# [Your objective]
Using the listing below, print exactly everything from the line with "Lemma in_range_one (t" down to the line with "induction H as", both included, and nothing more.

# [Data for processing]
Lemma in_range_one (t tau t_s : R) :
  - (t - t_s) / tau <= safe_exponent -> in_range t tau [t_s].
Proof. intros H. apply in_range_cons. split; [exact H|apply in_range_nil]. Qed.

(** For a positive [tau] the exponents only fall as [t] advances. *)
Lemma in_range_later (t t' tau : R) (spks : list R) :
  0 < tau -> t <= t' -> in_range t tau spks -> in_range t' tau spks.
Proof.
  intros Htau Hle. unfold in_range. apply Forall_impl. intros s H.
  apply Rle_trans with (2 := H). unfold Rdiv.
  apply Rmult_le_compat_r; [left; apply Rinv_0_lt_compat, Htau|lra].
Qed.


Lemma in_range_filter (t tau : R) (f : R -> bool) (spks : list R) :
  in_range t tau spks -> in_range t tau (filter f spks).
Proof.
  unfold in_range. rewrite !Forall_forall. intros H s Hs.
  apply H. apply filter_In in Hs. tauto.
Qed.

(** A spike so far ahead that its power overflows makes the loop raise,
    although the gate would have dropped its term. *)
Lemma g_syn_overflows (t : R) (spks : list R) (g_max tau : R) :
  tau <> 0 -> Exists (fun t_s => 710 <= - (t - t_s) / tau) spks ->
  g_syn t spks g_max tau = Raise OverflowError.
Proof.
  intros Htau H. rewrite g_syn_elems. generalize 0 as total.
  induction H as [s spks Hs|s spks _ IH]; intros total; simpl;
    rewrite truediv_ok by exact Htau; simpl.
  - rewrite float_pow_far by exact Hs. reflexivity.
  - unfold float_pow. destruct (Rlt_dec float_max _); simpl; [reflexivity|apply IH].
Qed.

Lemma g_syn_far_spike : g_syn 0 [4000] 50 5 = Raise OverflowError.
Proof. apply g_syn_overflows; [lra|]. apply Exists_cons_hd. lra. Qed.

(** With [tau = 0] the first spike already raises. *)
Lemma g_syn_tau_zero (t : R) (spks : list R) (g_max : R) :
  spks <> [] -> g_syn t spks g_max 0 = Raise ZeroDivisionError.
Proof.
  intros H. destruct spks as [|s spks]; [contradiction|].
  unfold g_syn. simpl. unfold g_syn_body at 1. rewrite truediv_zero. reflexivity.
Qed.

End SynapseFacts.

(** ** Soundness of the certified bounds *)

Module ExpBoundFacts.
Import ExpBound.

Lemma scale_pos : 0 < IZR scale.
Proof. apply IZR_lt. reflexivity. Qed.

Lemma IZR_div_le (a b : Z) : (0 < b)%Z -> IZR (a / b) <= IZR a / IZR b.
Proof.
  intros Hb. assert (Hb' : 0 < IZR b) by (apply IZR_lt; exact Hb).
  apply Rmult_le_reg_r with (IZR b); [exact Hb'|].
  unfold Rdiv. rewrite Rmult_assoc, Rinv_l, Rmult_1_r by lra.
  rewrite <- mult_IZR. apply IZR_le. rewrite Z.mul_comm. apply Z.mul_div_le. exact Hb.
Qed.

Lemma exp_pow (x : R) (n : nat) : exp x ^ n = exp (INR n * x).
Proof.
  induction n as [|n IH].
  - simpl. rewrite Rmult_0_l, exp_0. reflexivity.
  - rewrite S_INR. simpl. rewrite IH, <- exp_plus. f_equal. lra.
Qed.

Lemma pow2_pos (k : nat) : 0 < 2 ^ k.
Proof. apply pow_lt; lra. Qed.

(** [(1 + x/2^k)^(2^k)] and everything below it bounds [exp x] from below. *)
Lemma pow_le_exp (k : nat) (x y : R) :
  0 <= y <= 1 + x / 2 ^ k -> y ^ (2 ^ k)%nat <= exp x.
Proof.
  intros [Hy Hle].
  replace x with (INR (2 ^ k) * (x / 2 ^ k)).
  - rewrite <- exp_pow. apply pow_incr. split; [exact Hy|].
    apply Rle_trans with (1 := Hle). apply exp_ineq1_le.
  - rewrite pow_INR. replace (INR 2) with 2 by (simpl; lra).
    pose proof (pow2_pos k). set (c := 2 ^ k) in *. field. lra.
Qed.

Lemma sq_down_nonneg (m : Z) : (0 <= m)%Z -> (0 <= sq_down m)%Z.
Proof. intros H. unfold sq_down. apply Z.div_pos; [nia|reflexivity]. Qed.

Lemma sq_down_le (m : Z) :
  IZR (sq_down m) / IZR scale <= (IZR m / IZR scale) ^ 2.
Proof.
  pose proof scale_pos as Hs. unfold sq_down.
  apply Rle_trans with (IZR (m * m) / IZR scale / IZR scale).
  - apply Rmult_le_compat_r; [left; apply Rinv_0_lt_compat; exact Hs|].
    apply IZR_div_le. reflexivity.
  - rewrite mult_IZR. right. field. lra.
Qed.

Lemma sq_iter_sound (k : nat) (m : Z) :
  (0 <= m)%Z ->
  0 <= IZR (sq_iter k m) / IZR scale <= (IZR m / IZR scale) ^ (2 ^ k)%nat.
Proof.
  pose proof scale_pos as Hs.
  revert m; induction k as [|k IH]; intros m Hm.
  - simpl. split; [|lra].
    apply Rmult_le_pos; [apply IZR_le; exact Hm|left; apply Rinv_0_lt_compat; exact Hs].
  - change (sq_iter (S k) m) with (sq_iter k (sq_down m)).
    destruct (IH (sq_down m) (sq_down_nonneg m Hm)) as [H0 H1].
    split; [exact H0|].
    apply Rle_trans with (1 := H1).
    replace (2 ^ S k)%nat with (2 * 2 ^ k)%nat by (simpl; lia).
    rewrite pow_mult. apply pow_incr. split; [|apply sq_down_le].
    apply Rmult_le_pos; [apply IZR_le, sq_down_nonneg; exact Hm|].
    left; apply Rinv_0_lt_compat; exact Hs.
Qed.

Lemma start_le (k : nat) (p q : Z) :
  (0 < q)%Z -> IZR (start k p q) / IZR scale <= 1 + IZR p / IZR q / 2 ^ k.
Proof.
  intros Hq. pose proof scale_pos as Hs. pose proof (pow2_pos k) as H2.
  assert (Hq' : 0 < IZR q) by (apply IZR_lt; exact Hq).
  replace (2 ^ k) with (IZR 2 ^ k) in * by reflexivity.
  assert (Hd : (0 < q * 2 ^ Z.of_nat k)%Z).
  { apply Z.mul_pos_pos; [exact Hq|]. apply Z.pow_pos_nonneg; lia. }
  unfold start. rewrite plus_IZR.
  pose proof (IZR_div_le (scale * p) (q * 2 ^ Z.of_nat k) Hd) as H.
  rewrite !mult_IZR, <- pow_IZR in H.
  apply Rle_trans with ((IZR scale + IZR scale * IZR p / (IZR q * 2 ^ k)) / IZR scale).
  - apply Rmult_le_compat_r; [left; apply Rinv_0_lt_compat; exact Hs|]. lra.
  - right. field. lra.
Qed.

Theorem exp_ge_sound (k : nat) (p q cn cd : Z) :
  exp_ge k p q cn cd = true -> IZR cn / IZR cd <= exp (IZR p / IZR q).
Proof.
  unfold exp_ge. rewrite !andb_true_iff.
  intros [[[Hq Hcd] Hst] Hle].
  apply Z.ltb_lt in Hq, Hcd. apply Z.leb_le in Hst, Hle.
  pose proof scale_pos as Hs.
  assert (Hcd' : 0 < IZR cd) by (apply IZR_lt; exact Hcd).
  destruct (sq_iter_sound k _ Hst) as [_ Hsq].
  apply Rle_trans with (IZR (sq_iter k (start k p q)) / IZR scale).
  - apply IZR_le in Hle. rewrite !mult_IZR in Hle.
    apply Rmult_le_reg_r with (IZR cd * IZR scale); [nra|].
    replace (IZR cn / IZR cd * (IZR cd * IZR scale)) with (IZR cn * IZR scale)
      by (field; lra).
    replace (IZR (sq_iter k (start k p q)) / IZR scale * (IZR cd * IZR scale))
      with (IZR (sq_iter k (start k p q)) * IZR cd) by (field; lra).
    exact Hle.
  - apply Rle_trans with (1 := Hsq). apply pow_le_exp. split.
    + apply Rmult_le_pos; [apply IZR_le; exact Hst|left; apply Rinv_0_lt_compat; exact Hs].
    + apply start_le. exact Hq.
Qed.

---

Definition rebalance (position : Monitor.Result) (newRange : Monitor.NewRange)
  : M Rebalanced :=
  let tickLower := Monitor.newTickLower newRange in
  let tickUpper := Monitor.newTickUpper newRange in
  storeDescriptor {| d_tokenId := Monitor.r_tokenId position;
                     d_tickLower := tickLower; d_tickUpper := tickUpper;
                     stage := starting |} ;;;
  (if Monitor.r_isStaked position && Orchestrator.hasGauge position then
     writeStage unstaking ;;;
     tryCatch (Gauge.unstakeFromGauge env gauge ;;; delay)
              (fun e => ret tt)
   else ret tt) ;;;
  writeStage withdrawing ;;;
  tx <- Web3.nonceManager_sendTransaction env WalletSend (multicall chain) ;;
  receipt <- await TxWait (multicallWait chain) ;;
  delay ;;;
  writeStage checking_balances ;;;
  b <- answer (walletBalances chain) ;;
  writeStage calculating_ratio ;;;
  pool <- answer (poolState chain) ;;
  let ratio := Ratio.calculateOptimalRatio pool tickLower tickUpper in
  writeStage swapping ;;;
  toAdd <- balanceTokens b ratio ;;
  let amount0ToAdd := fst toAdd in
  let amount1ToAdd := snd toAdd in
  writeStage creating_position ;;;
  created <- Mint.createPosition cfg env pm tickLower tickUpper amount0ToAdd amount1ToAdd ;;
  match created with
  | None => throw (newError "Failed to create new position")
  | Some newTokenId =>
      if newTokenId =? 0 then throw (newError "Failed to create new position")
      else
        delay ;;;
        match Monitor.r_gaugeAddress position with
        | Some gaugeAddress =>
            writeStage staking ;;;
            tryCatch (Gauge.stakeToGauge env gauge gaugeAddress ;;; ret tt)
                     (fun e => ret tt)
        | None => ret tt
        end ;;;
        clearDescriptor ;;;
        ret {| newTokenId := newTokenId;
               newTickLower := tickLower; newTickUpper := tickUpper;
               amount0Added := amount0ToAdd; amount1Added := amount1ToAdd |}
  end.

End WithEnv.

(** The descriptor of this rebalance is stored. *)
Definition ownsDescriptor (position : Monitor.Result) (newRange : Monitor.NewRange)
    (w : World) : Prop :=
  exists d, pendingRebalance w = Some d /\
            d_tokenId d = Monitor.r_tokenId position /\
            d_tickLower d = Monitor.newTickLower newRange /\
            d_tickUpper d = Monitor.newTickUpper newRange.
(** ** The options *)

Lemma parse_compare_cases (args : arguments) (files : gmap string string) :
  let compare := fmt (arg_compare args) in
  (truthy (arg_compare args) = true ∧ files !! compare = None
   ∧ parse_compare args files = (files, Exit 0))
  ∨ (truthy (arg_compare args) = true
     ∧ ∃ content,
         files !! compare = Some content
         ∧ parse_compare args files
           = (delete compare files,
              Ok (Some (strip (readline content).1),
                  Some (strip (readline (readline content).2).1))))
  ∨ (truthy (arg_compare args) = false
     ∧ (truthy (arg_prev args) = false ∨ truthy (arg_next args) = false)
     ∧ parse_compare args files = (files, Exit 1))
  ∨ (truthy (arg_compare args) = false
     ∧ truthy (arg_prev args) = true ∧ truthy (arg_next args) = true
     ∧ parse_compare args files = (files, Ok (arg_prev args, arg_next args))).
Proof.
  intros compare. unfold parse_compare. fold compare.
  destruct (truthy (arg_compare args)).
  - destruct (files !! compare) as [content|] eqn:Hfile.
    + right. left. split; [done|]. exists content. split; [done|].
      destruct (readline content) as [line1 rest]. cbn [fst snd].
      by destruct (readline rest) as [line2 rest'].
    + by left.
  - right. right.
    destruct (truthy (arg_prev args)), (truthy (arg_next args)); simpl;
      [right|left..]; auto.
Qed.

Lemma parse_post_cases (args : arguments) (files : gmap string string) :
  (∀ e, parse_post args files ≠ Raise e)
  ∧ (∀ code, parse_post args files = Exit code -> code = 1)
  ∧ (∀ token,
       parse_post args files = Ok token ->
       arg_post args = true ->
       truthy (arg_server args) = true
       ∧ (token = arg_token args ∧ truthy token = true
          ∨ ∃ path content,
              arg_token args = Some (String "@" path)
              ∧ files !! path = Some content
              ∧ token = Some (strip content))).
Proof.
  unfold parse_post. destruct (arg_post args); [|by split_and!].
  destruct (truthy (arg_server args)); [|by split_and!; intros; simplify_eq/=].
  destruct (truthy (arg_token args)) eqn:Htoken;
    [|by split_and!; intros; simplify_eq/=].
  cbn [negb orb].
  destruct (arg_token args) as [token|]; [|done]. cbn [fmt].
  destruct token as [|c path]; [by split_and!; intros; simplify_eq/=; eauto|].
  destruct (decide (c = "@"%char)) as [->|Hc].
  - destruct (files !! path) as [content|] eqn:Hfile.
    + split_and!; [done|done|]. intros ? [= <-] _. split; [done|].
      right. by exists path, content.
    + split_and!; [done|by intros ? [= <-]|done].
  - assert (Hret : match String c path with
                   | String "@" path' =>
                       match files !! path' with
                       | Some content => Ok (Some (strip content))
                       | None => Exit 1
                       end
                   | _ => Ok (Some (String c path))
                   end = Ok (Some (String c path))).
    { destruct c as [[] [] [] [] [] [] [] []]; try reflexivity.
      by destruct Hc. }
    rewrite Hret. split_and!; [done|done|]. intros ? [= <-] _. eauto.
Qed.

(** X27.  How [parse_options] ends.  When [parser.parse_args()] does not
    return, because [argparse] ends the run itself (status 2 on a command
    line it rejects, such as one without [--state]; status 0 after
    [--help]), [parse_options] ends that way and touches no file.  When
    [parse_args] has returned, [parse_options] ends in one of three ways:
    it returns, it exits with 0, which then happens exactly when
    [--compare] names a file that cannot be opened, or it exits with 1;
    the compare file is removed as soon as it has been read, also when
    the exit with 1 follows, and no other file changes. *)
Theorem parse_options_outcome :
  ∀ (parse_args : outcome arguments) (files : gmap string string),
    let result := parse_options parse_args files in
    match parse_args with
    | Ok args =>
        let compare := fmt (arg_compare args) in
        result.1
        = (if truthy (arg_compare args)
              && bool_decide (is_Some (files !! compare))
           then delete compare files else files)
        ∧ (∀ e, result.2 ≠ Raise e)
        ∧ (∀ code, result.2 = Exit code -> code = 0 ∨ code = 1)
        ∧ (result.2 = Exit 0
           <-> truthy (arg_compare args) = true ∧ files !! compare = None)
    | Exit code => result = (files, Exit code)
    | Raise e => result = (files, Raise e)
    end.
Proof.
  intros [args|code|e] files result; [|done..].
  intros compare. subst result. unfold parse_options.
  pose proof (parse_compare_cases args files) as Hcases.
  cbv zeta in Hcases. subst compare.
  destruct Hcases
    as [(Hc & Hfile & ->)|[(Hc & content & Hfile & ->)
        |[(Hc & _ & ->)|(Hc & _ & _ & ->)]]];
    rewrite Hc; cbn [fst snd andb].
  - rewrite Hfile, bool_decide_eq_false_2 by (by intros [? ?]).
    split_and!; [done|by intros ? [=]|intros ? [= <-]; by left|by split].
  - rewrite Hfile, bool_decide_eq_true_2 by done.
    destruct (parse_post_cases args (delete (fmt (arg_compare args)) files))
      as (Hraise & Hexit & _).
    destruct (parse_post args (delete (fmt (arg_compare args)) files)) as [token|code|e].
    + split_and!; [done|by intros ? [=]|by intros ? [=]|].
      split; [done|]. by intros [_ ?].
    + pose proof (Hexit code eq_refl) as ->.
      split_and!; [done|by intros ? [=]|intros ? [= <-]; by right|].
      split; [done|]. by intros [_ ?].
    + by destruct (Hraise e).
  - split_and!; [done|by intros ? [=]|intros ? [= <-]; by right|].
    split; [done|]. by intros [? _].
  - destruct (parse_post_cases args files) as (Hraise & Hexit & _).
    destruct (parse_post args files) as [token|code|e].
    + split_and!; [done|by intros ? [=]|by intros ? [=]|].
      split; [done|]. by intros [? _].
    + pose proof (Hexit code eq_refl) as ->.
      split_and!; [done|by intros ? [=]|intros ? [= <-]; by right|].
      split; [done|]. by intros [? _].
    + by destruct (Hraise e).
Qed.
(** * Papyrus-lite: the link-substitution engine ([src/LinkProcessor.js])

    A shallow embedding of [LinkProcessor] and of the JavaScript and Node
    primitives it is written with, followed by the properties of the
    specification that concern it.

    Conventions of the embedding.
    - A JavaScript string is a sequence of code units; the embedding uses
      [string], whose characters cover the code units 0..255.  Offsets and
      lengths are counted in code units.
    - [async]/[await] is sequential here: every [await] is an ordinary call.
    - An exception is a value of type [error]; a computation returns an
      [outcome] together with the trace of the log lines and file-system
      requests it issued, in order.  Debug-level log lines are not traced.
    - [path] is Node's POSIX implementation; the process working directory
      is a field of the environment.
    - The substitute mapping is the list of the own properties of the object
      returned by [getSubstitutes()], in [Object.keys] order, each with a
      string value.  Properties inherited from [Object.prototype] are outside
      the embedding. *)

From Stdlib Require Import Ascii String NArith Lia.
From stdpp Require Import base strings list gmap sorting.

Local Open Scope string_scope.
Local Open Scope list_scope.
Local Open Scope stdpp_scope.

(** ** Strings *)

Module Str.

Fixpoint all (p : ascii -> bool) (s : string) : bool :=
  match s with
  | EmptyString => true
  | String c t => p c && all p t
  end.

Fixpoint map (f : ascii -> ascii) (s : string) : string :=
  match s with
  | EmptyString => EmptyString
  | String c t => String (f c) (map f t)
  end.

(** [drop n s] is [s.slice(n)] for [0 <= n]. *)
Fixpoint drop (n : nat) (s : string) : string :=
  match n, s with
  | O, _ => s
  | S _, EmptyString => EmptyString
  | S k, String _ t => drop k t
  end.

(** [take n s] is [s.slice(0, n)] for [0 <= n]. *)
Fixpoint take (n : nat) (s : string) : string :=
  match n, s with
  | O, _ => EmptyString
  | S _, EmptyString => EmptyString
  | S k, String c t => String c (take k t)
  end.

* * *

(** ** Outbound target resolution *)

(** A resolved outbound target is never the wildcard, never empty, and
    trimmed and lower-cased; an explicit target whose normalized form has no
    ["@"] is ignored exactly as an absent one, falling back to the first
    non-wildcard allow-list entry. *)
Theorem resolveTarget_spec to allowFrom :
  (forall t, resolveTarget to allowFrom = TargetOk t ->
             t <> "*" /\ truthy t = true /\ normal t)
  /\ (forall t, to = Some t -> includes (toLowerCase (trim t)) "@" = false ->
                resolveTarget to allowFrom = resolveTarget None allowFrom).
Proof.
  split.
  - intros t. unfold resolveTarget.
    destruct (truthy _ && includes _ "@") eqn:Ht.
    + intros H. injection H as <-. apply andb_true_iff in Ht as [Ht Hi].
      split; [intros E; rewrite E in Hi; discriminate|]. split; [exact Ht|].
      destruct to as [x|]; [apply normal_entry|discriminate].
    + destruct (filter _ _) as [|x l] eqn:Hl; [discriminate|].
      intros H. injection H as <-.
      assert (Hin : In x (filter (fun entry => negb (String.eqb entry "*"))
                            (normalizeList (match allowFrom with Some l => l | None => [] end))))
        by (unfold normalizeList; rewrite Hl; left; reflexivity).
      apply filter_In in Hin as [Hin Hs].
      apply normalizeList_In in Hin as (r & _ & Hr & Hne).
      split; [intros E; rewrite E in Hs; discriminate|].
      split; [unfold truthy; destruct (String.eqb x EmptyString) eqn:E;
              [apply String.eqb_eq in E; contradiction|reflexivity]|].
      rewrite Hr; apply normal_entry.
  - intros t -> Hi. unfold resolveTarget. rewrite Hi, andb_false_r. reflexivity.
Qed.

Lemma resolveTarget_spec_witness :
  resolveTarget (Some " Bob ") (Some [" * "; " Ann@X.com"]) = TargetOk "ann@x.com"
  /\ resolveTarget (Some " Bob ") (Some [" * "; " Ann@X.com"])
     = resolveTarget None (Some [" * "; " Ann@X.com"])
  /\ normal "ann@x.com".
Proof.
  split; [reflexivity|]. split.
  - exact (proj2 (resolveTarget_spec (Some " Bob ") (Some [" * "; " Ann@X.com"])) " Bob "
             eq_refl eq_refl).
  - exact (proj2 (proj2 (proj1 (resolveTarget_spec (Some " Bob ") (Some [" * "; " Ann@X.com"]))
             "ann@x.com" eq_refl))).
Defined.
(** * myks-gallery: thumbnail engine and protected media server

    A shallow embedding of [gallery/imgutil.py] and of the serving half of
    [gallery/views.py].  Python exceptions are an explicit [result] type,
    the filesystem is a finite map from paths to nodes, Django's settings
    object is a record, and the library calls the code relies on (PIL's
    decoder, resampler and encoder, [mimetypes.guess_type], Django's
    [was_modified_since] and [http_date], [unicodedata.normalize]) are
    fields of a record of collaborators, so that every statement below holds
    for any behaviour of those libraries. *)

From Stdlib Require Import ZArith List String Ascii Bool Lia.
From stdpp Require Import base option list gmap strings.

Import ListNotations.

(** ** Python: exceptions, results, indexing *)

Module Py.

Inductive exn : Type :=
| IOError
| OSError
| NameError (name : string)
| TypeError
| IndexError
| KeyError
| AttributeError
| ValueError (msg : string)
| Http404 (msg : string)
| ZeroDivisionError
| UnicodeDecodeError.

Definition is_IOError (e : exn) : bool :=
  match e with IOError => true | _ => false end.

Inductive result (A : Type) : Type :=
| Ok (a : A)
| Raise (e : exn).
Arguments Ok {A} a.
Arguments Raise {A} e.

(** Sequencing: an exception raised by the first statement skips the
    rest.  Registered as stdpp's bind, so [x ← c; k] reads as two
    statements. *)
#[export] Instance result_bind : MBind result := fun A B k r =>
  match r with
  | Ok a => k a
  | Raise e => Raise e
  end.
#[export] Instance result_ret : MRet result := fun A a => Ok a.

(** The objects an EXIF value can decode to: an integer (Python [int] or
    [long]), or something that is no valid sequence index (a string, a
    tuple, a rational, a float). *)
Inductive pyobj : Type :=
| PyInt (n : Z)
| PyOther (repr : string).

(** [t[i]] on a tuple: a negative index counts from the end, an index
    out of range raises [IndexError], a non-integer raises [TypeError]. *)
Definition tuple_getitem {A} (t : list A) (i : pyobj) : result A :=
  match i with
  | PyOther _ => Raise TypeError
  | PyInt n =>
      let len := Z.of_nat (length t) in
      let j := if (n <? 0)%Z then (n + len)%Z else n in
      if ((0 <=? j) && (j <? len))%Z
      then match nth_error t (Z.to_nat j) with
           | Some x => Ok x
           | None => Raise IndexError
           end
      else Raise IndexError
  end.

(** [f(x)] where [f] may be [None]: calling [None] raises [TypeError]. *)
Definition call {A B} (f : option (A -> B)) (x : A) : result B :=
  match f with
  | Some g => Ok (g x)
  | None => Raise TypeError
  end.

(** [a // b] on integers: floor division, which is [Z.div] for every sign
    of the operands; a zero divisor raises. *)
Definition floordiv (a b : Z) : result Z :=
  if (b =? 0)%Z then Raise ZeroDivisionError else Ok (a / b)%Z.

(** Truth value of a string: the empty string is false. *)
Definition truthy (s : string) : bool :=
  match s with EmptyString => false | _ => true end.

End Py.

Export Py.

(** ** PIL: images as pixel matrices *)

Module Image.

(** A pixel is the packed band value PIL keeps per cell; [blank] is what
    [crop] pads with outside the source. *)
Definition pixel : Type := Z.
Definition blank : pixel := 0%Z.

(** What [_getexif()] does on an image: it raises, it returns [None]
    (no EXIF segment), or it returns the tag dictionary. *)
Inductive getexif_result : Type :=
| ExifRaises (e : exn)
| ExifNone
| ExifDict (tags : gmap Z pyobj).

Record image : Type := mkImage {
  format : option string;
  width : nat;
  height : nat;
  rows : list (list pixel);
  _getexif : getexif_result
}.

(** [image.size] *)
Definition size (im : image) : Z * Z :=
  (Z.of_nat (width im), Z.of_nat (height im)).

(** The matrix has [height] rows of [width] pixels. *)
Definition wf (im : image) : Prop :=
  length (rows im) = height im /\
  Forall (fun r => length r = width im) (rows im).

# [Exercise result]
Lemma in_range_one (t tau t_s : R) :
  - (t - t_s) / tau <= safe_exponent -> in_range t tau [t_s].
Proof. intros H. apply in_range_cons. split; [exact H|apply in_range_nil]. Qed.

(** For a positive [tau] the exponents only fall as [t] advances. *)
Lemma in_range_later (t t' tau : R) (spks : list R) :
  0 < tau -> t <= t' -> in_range t tau spks -> in_range t' tau spks.
Proof.
  intros Htau Hle. unfold in_range. apply Forall_impl. intros s H.
  apply Rle_trans with (2 := H). unfold Rdiv.
  apply Rmult_le_compat_r; [left; apply Rinv_0_lt_compat, Htau|lra].
Qed.


Lemma in_range_filter (t tau : R) (f : R -> bool) (spks : list R) :
  in_range t tau spks -> in_range t tau (filter f spks).
Proof.
  unfold in_range. rewrite !Forall_forall. intros H s Hs.
  apply H. apply filter_In in Hs. tauto.
Qed.

(** A spike so far ahead that its power overflows makes the loop raise,
    although the gate would have dropped its term. *)
Lemma g_syn_overflows (t : R) (spks : list R) (g_max tau : R) :
  tau <> 0 -> Exists (fun t_s => 710 <= - (t - t_s) / tau) spks ->
  g_syn t spks g_max tau = Raise OverflowError.
Proof.
  intros Htau H. rewrite g_syn_elems. generalize 0 as total.
  induction H as [s spks Hs|s spks _ IH]; intros total; simpl;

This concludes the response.